EU officials say Greece is failing to tap all of the European money that it could get to pay for rescue efforts. Greek officials say the application process is too bureaucratic.

Meanwhile, private efforts are raising millions in days. Gofundme.com, a crowdfunding platform, said more than half a million dollars have been raised for the refugee and migrant crisis through 640 campaigns to date. Close to 50 individual campaigns for Lesbos are also active, with volunteers raising tens of thousands of dollars to fund their travel and stay on the island, medical equipment, and other supplies.

Mr. Malek, the Dutch doctor, is working with 30 medical professionals from the Netherlands under the Boat Refugee Foundation. He raised €10,443 ($11,393) from more than 100 donors through tilt.com and threw in some of his own savings. He has been writing daily updates to those who funded him, posting photos and explaining where the money is going.

The Nov. 13 terrorist attacks in Paris have brought anxiety to the exhausted volunteers working on Lesbos, following the revelation that at least two of the attackers entered Europe via Leros, another Greek island, posing as refugees. The revelation has sparked a visceral debate across Europe about whether the EU should crack down on the route to ensure no more militants use it to carry out attacks.
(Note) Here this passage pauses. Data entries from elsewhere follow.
Lemma spectral_flux_nth (columns : list (list Q)) (i : nat) :
  (S i < length columns)%nat ->
  nth i (spectral_flux columns) 0
  = column_flux (nth i columns []) (nth (S i) columns []).
Proof.
  revert i.
  induction columns as [| prev columns IH]; intros i Hi; [simpl in Hi; lia |].
  destruct columns as [| next columns]; [simpl in Hi; lia |].
  destruct i as [| i]; [reflexivity |].
  change (nth i (spectral_flux (next :: columns)) 0
          = column_flux (nth i (next :: columns) [])
              (nth (S i) (next :: columns) [])).
  apply IH. simpl in Hi |- *. lia.
Qed.

(** The columns the code hands to the flux are the magnitude spectra of
    the sub-frames. *)
Lemma magnitude_nth (audio_chunk : list Q) (i : nat) :
  (i < subframes (length audio_chunk))%nat ->
  nth i (map (map Qabs) (spectrogram periodogram audio_chunk 1024 (1024 - 512)))
      []
  = magnitude_column periodogram audio_chunk i.
Proof.
  intros Hi.
  assert (Hlong : (1024 <= length audio_chunk)%nat).
  { unfold subframes in Hi.
    destruct (Nat.ltb_spec (length audio_chunk) 1024); lia. }
  unfold spectrogram, segments. rewrite !map_map.
  rewrite (n_segments_subframes Hlong).
  rewrite (@nth_map_lt nat (list Q) _ (seq 0 (subframes (length audio_chunk)))
             i 0%nat [])
    by (rewrite length_seq; exact Hi).
  rewrite seq_nth by exact Hi. cbn [plus].
  unfold magnitude_column, subframe.
  replace (i * (1024 - (1024 - 512)))%nat with (512 * i)%nat by lia.
  reflexivity.
Qed.

Lemma positive_part_max (d : Q) : positive_part d == Qmax 0 d.
Proof.
  unfold positive_part. destruct (Qlt_le_dec d 0) as [Hneg | Hpos].
  - symmetry. apply Q.max_l. lra.
  - symmetry. apply Q.max_r. exact Hpos.
Qed.

(** The flux the code computes between two columns is the sum of the
    positive differences, bin by bin. *)
Lemma column_flux_claimed (prev next : list Q) :
  column_flux prev next == flux_claimed prev next.
Proof.
  unfold column_flux, flux_claimed. revert next.
  induction prev as [| a prev IH]; intros next; [reflexivity |].
  destruct next as [| b next]; [reflexivity |].
  cbn [combine map length Nat.min seq fold_right Np.sum fst snd].
  change (Np.sum ?l) with (fold_right Qplus 0 l).
  cbn [fold_right nth].
  rewrite <- seq_shift, map_map. cbn [nth].
  rewrite <- (IH next). unfold Np.sum.
  rewrite positive_part_max. reflexivity.
Qed.

Lemma sum_by_index (a : list Q) :
  Np.sum a = fold_right Qplus 0 (map (fun i => nth i a 0) (seq 0 (length a))).
Proof.
  unfold Np.sum. induction a as [| x a IH]; [reflexivity |].
  cbn [length seq map fold_right nth].
  rewrite <- seq_shift, map_map. cbn [nth]. rewrite <- IH. reflexivity.
Qed.

Lemma sum_pointwise (f g : nat -> Q) (start len : nat) :
  (forall i, (start <= i < start + len)%nat -> f i == g i) ->
  fold_right Qplus 0 (map f (seq start len))
  == fold_right Qplus 0 (map g (seq start len)).
Proof.
  revert start. induction len as [| len IH]; intros start H; [reflexivity |].
  cbn [seq map fold_right].
  rewrite (H start) by lia. rewrite (IH (S start)); [reflexivity |].
  intros i Hi. apply H. lia.
Qed.

(** C6.  The onset strength of any chunk is nonnegative.  It is exactly 0
    when fewer than 2 sub-frames (window 1024, hop 512) fit in the chunk;
    otherwise it is the mean, over the transitions between consecutive
    sub-frames, of the spectral flux.  The columns are the magnitude
    spectra of the sub-frames, and the flux of a transition is the sum,
    over the frequency bins, of the positive differences between the
    magnitudes of the later and of the earlier column: the code computes
    the onset strength the specification describes. *)
Theorem onset_strength_is_mean_positive_flux :
  forall audio_chunk : list Q,
    let n := subframes (length audio_chunk) in
    let magnitude :=
      map (map Qabs) (spectrogram periodogram audio_chunk 1024 (1024 - 512)) in
    let flux := spectral_flux magnitude in
    0 <= compute_onset_strength periodogram audio_chunk
    /\ ((n < 2)%nat -> compute_onset_strength periodogram audio_chunk = 0)
    /\ ((2 <= n)%nat ->
        compute_onset_strength periodogram audio_chunk = Np.mean flux
        /\ length magnitude = n
        /\ length flux = (n - 1)%nat
        /\ Forall (fun x => 0 <= x) flux
        /\ forall i : nat,
            (S i < n)%nat ->
            nth i flux 0
            = column_flux (nth i magnitude []) (nth (S i) magnitude [])
            /\ nth i magnitude [] = magnitude_column periodogram audio_chunk i
            /\ nth (S i) magnitude []
               = magnitude_column periodogram audio_chunk (S i)
            /\ nth i flux 0
               == flux_claimed (magnitude_column periodogram audio_chunk i)
                    (magnitude_column periodogram audio_chunk (S i)))
    /\ compute_onset_strength periodogram audio_chunk
       == onset_strength_claimed periodogram audio_chunk.
Proof.
  intros audio_chunk n magnitude flux.
  assert (Hmag : (1024 <= length audio_chunk)%nat -> length magnitude = n).
  { intros Hlen. unfold magnitude, n.
    rewrite length_map, length_spectrogram. apply n_segments_subframes. exact Hlen. }
  destruct (spectral_flux_facts magnitude) as [Hflen Hfall]. fold flux in Hflen, Hfall.
  assert (Hval : compute_onset_strength periodogram audio_chunk
                 = if (n <? 2)%nat then 0 else Np.mean flux).
  { unfold compute_onset_strength.
    destruct (Nat.ltb_spec (length audio_chunk) 1024) as [Hshort | Hlong].
    - unfold n, subframes.
      destruct (Nat.ltb_spec (length audio_chunk) 1024) as [_ | Hge]; [| lia].
      reflexivity.
    - fold magnitude. fold flux. rewrite Hflen, (Hmag Hlong).
      destruct (Nat.ltb_spec 1 n) as [Hn | Hn];
        destruct (Nat.ltb_spec n 2) as [Hn2 | Hn2]; try lia; try reflexivity.
      destruct (Nat.ltb_spec 0 (n - 1)) as [_ | Hz]; [reflexivity | lia]. }
  assert (Hlong : (2 <= n)%nat -> (1024 <= length audio_chunk)%nat).
  { intros Hn. unfold n, subframes in Hn.
    destruct (Nat.ltb_spec (length audio_chunk) 1024); lia. }
  assert (Hentry : forall i : nat,
             (S i < n)%nat ->
             nth i flux 0
             = column_flux (nth i magnitude []) (nth (S i) magnitude [])
             /\ nth i magnitude [] = magnitude_column periodogram audio_chunk i
             /\ nth (S i) magnitude []
                = magnitude_column periodogram audio_chunk (S i)
             /\ nth i flux 0
                == flux_claimed (magnitude_column periodogram audio_chunk i)
                     (magnitude_column periodogram audio_chunk (S i))).
  { intros i Hi.
    assert (Hn : (2 <= n)%nat) by lia.
    assert (Hf : nth i flux 0
                 = column_flux (nth i magnitude []) (nth (S i) magnitude [])).
    { apply spectral_flux_nth. rewrite (Hmag (Hlong Hn)). exact Hi. }
    assert (Hc : nth i magnitude [] = magnitude_column periodogram audio_chunk i).
    { apply magnitude_nth. fold n. lia. }
    assert (Hc' : nth (S i) magnitude []
                  = magnitude_column periodogram audio_chunk (S i)).
    { apply magnitude_nth. fold n. lia. }
    split; [exact Hf |]. split; [exact Hc |]. split; [exact Hc' |].
    rewrite Hf, Hc, Hc'. apply column_flux_claimed. }
  split.
  { rewrite Hval. destruct (n <? 2)%nat; [lra | apply mean_nonneg; exact Hfall]. }
  split.
  { intros Hn. rewrite Hval.
    destruct (Nat.ltb_spec n 2) as [_ | Hge]; [reflexivity | lia]. }
  split.
  { intros Hn.
    split.
    { rewrite Hval. destruct (Nat.ltb_spec n 2) as [Hlt | _]; [lia | reflexivity]. }
    split; [exact (Hmag (Hlong Hn)) |].
    split; [rewrite Hflen, (Hmag (Hlong Hn)); reflexivity |].
    split; [exact Hfall | exact Hentry]. }
  rewrite Hval. unfold onset_strength_claimed. fold n.
  destruct (Nat.ltb_spec n 2) as [_ | Hn]; [reflexivity |].
  assert (Hlen : length flux = (n - 1)%nat).
  { rewrite Hflen, (Hmag (Hlong Hn)). reflexivity. }
  unfold Np.mean. rewrite sum_by_index, Hlen.
  apply Qmult_comp; [| reflexivity].
  apply sum_pointwise. intros i Hi. apply Hentry. lia.
Qed.

End OnsetClaims.

Lemma onset_strength_is_mean_positive_flux_witness :
  BeatRun.subframes (length OnsetClaim.example_chunk) = 3%nat
  /\ OnsetClaim.flux_claimed
       (OnsetClaim.magnitude_column BeatRun.periodogram_stub
          OnsetClaim.example_chunk 0)
       (OnsetClaim.magnitude_column BeatRun.periodogram_stub
          OnsetClaim.example_chunk 1)
     == 1024
  /\ OnsetClaim.flux_claimed
       (OnsetClaim.magnitude_column BeatRun.periodogram_stub
          OnsetClaim.example_chunk 1)
       (OnsetClaim.magnitude_column BeatRun.periodogram_stub
          OnsetClaim.example_chunk 2)
     == 1536
  /\ Beat.compute_onset_strength BeatRun.periodogram_stub
       OnsetClaim.example_chunk
     == 1280
  /\ nth 1
       (Beat.spectral_flux
          (map (map Qabs)
             (Beat.spectrogram BeatRun.periodogram_stub
                OnsetClaim.example_chunk 1024 (1024 - 512))))
       0
     == 1536.
Proof.
  assert (Hn : BeatRun.subframes (length OnsetClaim.example_chunk) = 3%nat)
    by (vm_compute; reflexivity).
  assert (H1 : OnsetClaim.flux_claimed
                 (OnsetClaim.magnitude_column BeatRun.periodogram_stub
                    OnsetClaim.example_chunk 1)
                 (OnsetClaim.magnitude_column BeatRun.periodogram_stub
                    OnsetClaim.example_chunk 2)
               == 1536)
    by (vm_compute; reflexivity).
  assert (Hc : OnsetClaim.onset_strength_claimed BeatRun.periodogram_stub
                 OnsetClaim.example_chunk
               == 1280)
    by (vm_compute; reflexivity).
  pose proof (@onset_strength_is_mean_positive_flux BeatRun.periodogram_stub
                OnsetClaim.example_chunk) as [_ [_ [Hlong Heq]]].
  assert (H2 : (2 <= BeatRun.subframes (length OnsetClaim.example_chunk))%nat)
    by (rewrite Hn; lia).
  assert (H3 : (2 < BeatRun.subframes (length OnsetClaim.example_chunk))%nat)
    by (rewrite Hn; lia).
  destruct (Hlong H2) as [_ [_ [_ [_ Hentry]]]].
  destruct (Hentry 1%nat H3) as [_ [_ [_ Hflux]]].
  split; [exact Hn |].
  split; [vm_compute; reflexivity |].
  split; [exact H1 |].
  split; [rewrite Heq; exact Hc |].
  rewrite Hflux. exact H1.
Defined.

(** A chunk of three half-windows, silent then at level 1: two sub-frames
    fit, and with the samples themselves as spectrum the flux of the one
    transition is 512. *)
Example onset_strength_example :
  BeatRun.subframes (length (Np.zeros 1024 ++ repeat 1 512)) = 2%nat
  /\ Beat.compute_onset_strength BeatRun.periodogram_stub
       (Np.zeros 1024 ++ repeat 1 512) == 512.
Proof. split; vm_compute; reflexivity. Qed.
Ms. Giletta says some volunteers fear that policy and the public mood could soon turn against letting in genuine refugees. Perhaps some militants are exploiting the migration route, she says: “But you can’t blame an entire refugee population.”

Iris Adler, a 32-year-old Israeli doctor volunteering with the humanitarian aid group IsraAid, said that what saddened her most is that the loss of life is avoidable. “The refugees could have been on the legal ferry that costs them €20, and not €2,000 on smugglers’ boats, and they could come here healthy and warm,” she said sitting at To Kyma, a tiny seaside tavern that has become an operational center for volunteers along the island’s north coast.

“But unfortunately this is not in our hands,” she said. “We are here to do what is in our hands.”